Abstract

Abstract Small organic molecules, such as C 2 H, HCN, and H 2 CO, are tracers of the C, N, and O budget in protoplanetary disks. We present high-angular-resolution (10–50 au) observations of C 2 H, HCN, and H 2 CO lines in five protoplanetary disks from the Molecules with ALMA at Planet-forming Scales (MAPS) ALMA Large Program. We derive column density and excitation temperature profiles for HCN and C 2 H, and find that the HCN emission arises in a temperate (20–30 K) layer in the disk, while C 2 H is present in relatively warmer (20–60 K) layers. In the case of HD 163296, we find a decrease in column density for HCN and C 2 H inside one of the dust gaps near ∼83 au, where a planet has been proposed to be located. We derive H 2 CO column density profiles assuming temperatures between 20 and 50 K, and find slightly higher column densities in the colder disks around T Tauri stars than around Herbig Ae stars. The H 2 CO column densities rise near the location of the CO snowline and/or millimeter dust edge, suggesting an efficient release of H 2 CO ices in the outer disk.

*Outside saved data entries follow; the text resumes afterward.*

(** [Injections::add] *)
Definition add (i : Injection) : M unit :=
  (if bool_decide (domain i = BdevIo) then add_bdev_io_injection i else mret tt);;
  ST.modify (λ w, set_items (items w ++ [i]) w).

(** [add_fault_injection], with [enable_fault_injections] *)
Definition add_fault_injection (i : Injection) : M unit :=
  ST.modify (λ w, mkWorld true (items w) (injected w) (bdev_names w) (fn_tables w));; add i.

(** [remove_fault_injection] *)
Definition remove_fault_injection (u : string) : M unit :=
  ST.modify (λ w, set_items (List.filter (λ i, negb (bool_decide (uri i = u))) (items w)) w).

(** [list_fault_injections] *)
Definition list_fault_injections : M (list Injection) := ST.gets items.

(** [Injections::inject]; [clock] has what the [n]-th injection reads. *)
Fixpoint find_map {E} (clock : nat → Z * Z) (n : nat) (stage : FaultIoStage) (c : InjectIoCtx) (l : list Injection)
    : outcome E (list Injection * InjectIoCtx * option IoCompletionStatus) :=
  match l with
  | [] => Ok ([], c, None)
  | i :: l =>
      '(i, c, r) ← inject (clock n) stage c i;
      match r with
      | Some s => Ok (i :: l, c, Some s)
      | None => '(l, c, r) ← find_map clock (Datatypes.S n) stage c l; Ok (i :: l, c, r)
      end
  end.

Definition inject_all {E} (clock : nat → Z * Z) (stage : FaultIoStage) (c : InjectIoCtx)
    : ST World E (InjectIoCtx * option IoCompletionStatus) := λ w,
  match find_map clock 0 stage c (items w) with
  | Ok (l, c, r) => (set_items l w, Ok (c, r))
  | Err e => (w, Err e)
  | Panicked => (w, Panicked)
  end.
(* ===== verification/InjectProps.v ===== *)
(** * Theorems on fault injection

    Which I/Os an injection hits, in comparison with a definition by counting; the
    round trip of injections and their URIs; and that injections of bdevs do not
    panic. *)

From Stdlib Require Import Ascii String.
From S2P Require Import Prelude Text Wp Errors IoLog BdevUri BlockDevice Inject.

#[local] Open Scope Z_scope.

Module InjectProps.
Import Inject.

Section Hits.
Context {C : Crates}.
Implicit Types (i : Injection).

(** ** Which I/Os are hit *)

(** An I/O, with the times at which it finds the injection *)
Record Io := mkIo { clock : Z * Z; stage : FaultIoStage; ctx : InjectIoCtx }.

Fixpoint run (i : Injection) (ios : list Io) : outcome Error (Injection * list (option IoCompletionStatus)) :=
  match ios with
  | [] => Ok (i, [])
  | io :: ios =>
      '(i, _, r) ← inject (clock io) (stage io) (ctx io) i;
      '(i, l) ← run i ios;
      Ok (i, r :: l)
  end.

Definition hit i (io : Io) : bool := applies i (stage io) (ctx io).
Definition fault (m : FaultMethod) : IoCompletionStatus := match m with Status s => s | Data => Success end.

(** The number of I/Os the injection applies to among the first [k + 1] *)
Definition seen i (ios : list Io) (k : nat) : Z := Z.of_nat (length (List.filter (hit i) (take (Datatypes.S k) ios))).

(** With the first of them at [b], and [h] before them, the result of the [k]-th *)
Definition expected_at i (b h : Z) (ios : list Io) (k : nat) (io : Io) : option IoCompletionStatus :=
  let d := Z.max 0 (snd (clock io) - b) in
  if hit i io && (h + seen i ios k <? retries i) && (fst (time_range i) <=? d) && (d <? snd (time_range i))
  then Some (fault (method i)) else None.

(** The results of an injection: the time is that since the first I/O it applies to. *)
Definition expected i (ios : list Io) : list (option IoCompletionStatus) :=
  let b := match List.filter (hit i) ios with io :: _ => fst (clock io) | [] => 0 end in
  imap (expected_at i b 0 ios) ios.

Definition buffers_ok i (ios : list Io) : Prop := method i = Data → Forall (λ io, iovs (ctx io) ≠ Some []) ios.

Lemma buffers_cons i io ios : buffers_ok i (io :: ios) → (method i = Data → iovs (ctx io) ≠ Some []) ∧ buffers_ok i ios.
Proof. intros H. split; intros Hd; by destruct (proj1 (Forall_cons _ _ _) (H Hd)). Qed.

Lemma seen_skip i x ios k : hit i x = false → seen i (x :: ios) (Datatypes.S k) = seen i ios k.
Proof. intros H. unfold seen. change (take (Datatypes.S (Datatypes.S k)) (x :: ios)) with (x :: take (Datatypes.S k) ios). cbn [List.filter]. by rewrite H. Qed.

Lemma seen_hit i x ios k : hit i x = true → seen i (x :: ios) (Datatypes.S k) = 1 + seen i ios k.
Proof. intros H. unfold seen. change (take (Datatypes.S (Datatypes.S k)) (x :: ios)) with (x :: take (Datatypes.S k) ios). cbn [List.filter]. rewrite H. cbn [length]. lia. Qed.

Lemma seen_head i x ios : seen i (x :: ios) 0 = if hit i x then 1 else 0.
Proof. unfold seen. cbn. by destruct (hit i x). Qed.

Lemma expected_skip i b h x ios k io : hit i x = false → expected_at i b h (x :: ios) (Datatypes.S k) io = expected_at i b h ios k io.
Proof. intros H. unfold expected_at. by rewrite seen_skip. Qed.

Lemma expected_hit i b h x ios k io : hit i x = true → expected_at i b h (x :: ios) (Datatypes.S k) io = expected_at i b (h + 1) ios k io.
Proof. intros H. unfold expected_at. rewrite (seen_hit _ _ _ _ H). by rewrite Z.add_assoc. Qed.

Lemma imap_skip i b h x ios : hit i x = false → imap (expected_at i b h (x :: ios)) (x :: ios) = None :: imap (expected_at i b h ios) ios.
Proof.
  intros H. cbn [imap]. f_equal; [unfold expected_at; by rewrite H|].
  apply imap_ext. intros k io _. by apply expected_skip.
Qed.

Lemma imap_hit i b h x ios : hit i x = true →
  imap (expected_at i b h (x :: ios)) (x :: ios) = expected_at i b (h + 1) [] 0 x :: imap (expected_at i b (h + 1) ios) ios.
Proof.
  intros H. cbn [imap]. f_equal; [unfold expected_at; rewrite seen_head, H; unfold seen; cbn; by rewrite Z.add_0_r|].
  apply imap_ext. intros k io _. by apply expected_hit.
Qed.

Lemma method_inject_ok i s c : (method i = Data → iovs c ≠ Some []) →
  ∃ g c', method_inject (E := Error) (method i) s c = Ok (mkState (started s) (hits s) g, c', Some (fault (method i))).
Proof.
  intros H. destruct (method i); cbn; [by destruct s; eauto|].
  unfold inject_data_errors, iovs_mut. destruct (iovs c) as [[|v l]|]; [by destruct (H eq_refl)| |cbn; destruct s; eauto].
  cbn. destruct (negb _ || _); cbn; [destruct s; eauto|]. destruct (fill_bytes _ _), (fill_iovs _ _). cbn. eauto.
Qed.

(** One I/O the injection applies to, once it has been counted *)
Lemma inject_hit i io b h g : hit i io = true → (method i = Data → iovs (ctx io) ≠ Some []) →
  tick (fst (clock io)) (state i) = mkState (Some b) h g →
  ∃ g' c, inject (E := Error) (clock io) (stage io) (ctx io) i = Ok (with_state (mkState (Some b) h g') i, c, expected_at i b h [] 0 io).
Proof.
  intros H Hm Ht. unfold inject. fold (hit i io). rewrite H, Ht. cbn [negb].
  assert (expected_at i b h [] 0 io = if is_active (snd (clock io)) (with_state (mkState (Some b) h g) i) then Some (fault (method i)) else None) as ->.
  { unfold expected_at, is_active, now. rewrite H. cbn. rewrite Z.add_0_r. rewrite Z.ltb_antisym. destruct (retries i <=? h); [done|]. cbn. done. }
  destruct (is_active _ _); cbn [negb]; [|eauto].
  destruct (method_inject_ok i (mkState (Some b) h g) (ctx io) Hm) as (g' & c & E). cbn in E |- *. rewrite E. cbn. eauto.
Qed.

Lemma run_started i b h g ios : state i = mkState (Some b) h g → 0 ≤ h → h + Z.of_nat (length ios) < 2^64 → buffers_ok i ios →
  ∃ i', run i ios = Ok (i', imap (expected_at i b h ios) ios).
Proof.
  revert i h g. induction ios as [|io ios IH]; intros i h g Hs H0 Hl Hb; [cbn; eauto|].
  destruct (buffers_cons _ _ _ Hb) as [Hd Hb'].
  cbn [length] in Hl. destruct (hit i io) eqn:H.
  - rewrite imap_hit by done. cbn [run].
    destruct (inject_hit i io b (h + 1) g H) as (g' & c & ->); [exact Hd|..].
    { unfold tick. rewrite Hs. cbn. rewrite wrap64_small; [done|unfold is_u64; lia]. }
    cbn. destruct (IH (with_state (mkState (Some b) (h + 1) g') i) (h + 1) g') as (i' & E); [done|lia|lia|exact Hb'|].
    cbn in E. rewrite E. cbn. eauto.
  - rewrite imap_skip by done. cbn [run]. unfold inject. fold (hit i io). rewrite H. cbn.
    destruct (IH i h g) as (i' & ->); [done|lia|lia|done|]. cbn. eauto.
Qed.

Lemma faults_bounded i b h ios : 0 ≤ h →
  h + Z.of_nat (length (List.filter (λ r : option IoCompletionStatus, bool_decide (is_Some r)) (imap (expected_at i b h ios) ios))) < Z.max (h + 1) (retries i).
Proof.
  revert h. induction ios as [|x ios IH]; intros h H0; [cbn; lia|].
  destruct (hit i x) eqn:H; [|rewrite imap_skip by done; exact (IH h H0)].
  rewrite imap_hit by done. cbn [List.filter]. specialize (IH (h + 1)).
  destruct (bool_decide (is_Some (expected_at i b (h + 1) [] 0 x))) eqn:E; cbn [length]; [|lia].
  apply bool_decide_eq_true in E. unfold expected_at in E. unfold seen in E. cbn in E. rewrite Z.add_0_r in E.
  destruct (h + 1 <? retries i) eqn:E'; [lia|]. rewrite andb_false_r in E. cbn in E. by destruct E.
Qed.

Lemma run_expected i ios : state i = default_state → Z.of_nat (length ios) < 2^64 → buffers_ok i ios →
  ∃ i', run i ios = Ok (i', expected i ios).
Proof.
  intros Hs Hl Hb. induction ios as [|io ios IH]; [cbn; eauto|].
  destruct (buffers_cons _ _ _ Hb) as [Hd Hb'].
  cbn [length] in Hl. unfold expected. cbn [List.filter]. destruct (hit i io) eqn:H.
  - rewrite imap_hit by done. cbn [run].
    destruct (inject_hit i io (fst (clock io)) 1 from_seed H) as (g & c & ->); [exact Hd|by rewrite Hs|].
    cbn. destruct (run_started (with_state (mkState (Some (fst (clock io))) 1 g) i) (fst (clock io)) 1 g ios) as (i' & E); [done|lia|lia|exact Hb'|].
    cbn in E. rewrite E. cbn. eauto.
  - rewrite imap_skip by done. cbn [run]. unfold inject. fold (hit i io). rewrite H. cbn.
    destruct IH as (i' & ->); [lia|done|]. cbn. eauto.
Qed.
Lemma step_total e w w' : step e w = Some w' → (total w' < total w)%nat.
Proof.
  unfold total. destruct e as [t|t|t r]; cbn; destruct (requests w !! t) as [[l m todo g|g|a]|] eqn:Ht; try done.
  - unfold acquire. destruct (mutexes (manager w) !! l) as [x|]; [|done]. destruct (holder x); [destruct m; try done|];
      intros [= <-]; cbn; (eapply sum_insert; [exact Ht|]); [cbn; lia|]. destruct todo as [|[]]; cbn; lia.
  - destruct m; try done. destruct (mutexes (manager w) !! l) as [x|]; [|done]. destruct (holder x); [|done].
    intros [= <-]. cbn. eapply sum_insert; [exact Ht|cbn; lia].
  - intros [= <-]. cbn. eapply sum_insert; [exact Ht|cbn; lia].
Qed.

Lemma run_total es w w' : run es w = Some w' → (length es + total w' ≤ total w)%nat.
Proof.
  revert w. induction es as [|e es IH]; intros w; cbn; [intros [= <-]; lia|].
  destruct (step e w) as [w1|] eqn:E; cbn; [|done]. intros Hr. apply IH in Hr. apply step_total in E. lia.
Qed.

(** ** The requests of the services *)

(** A request for a nexus, which may be a global one, or one that tries the lock of
    a subsystem or of a resource in it *)
Inductive Request := ForNexus (timeout : Z) (uuid : string) (global : bool) | ForSubsystem (id : string) (resource : option string).

Section Requests.
Context (hash : string → Z).

Definition plan_of (m : ResourceLockManager) (r : Request) : outcome unit Plan :=
  match r with
  | ForNexus timeout uuid global => serialized hash m timeout uuid global
  | ForSubsystem id resource => s ← get_subsystem m id; acquire_subsystem_lock hash s resource
  end.

(** Requests that exclude each other *)
Definition conflict (r r' : Request) : Prop :=
  match r, r' with
  | ForNexus _ uuid global, ForNexus _ uuid' global' => uuid = uuid' ∨ (global = true ∧ global' = true)
  | ForSubsystem id resource, ForSubsystem id' resource' => id = id' ∧ resource = resource'
  | _, _ => False
  end.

Finally, we find that the inner 50 au of these disks are rich in organic species, with abundances relative to water that are similar to cometary values. Comets could therefore deliver water and key organics to future planets in these disks, similar to what might have happened here on Earth. This paper is part of the MAPS special issue of the Astrophysical Journal Supplement.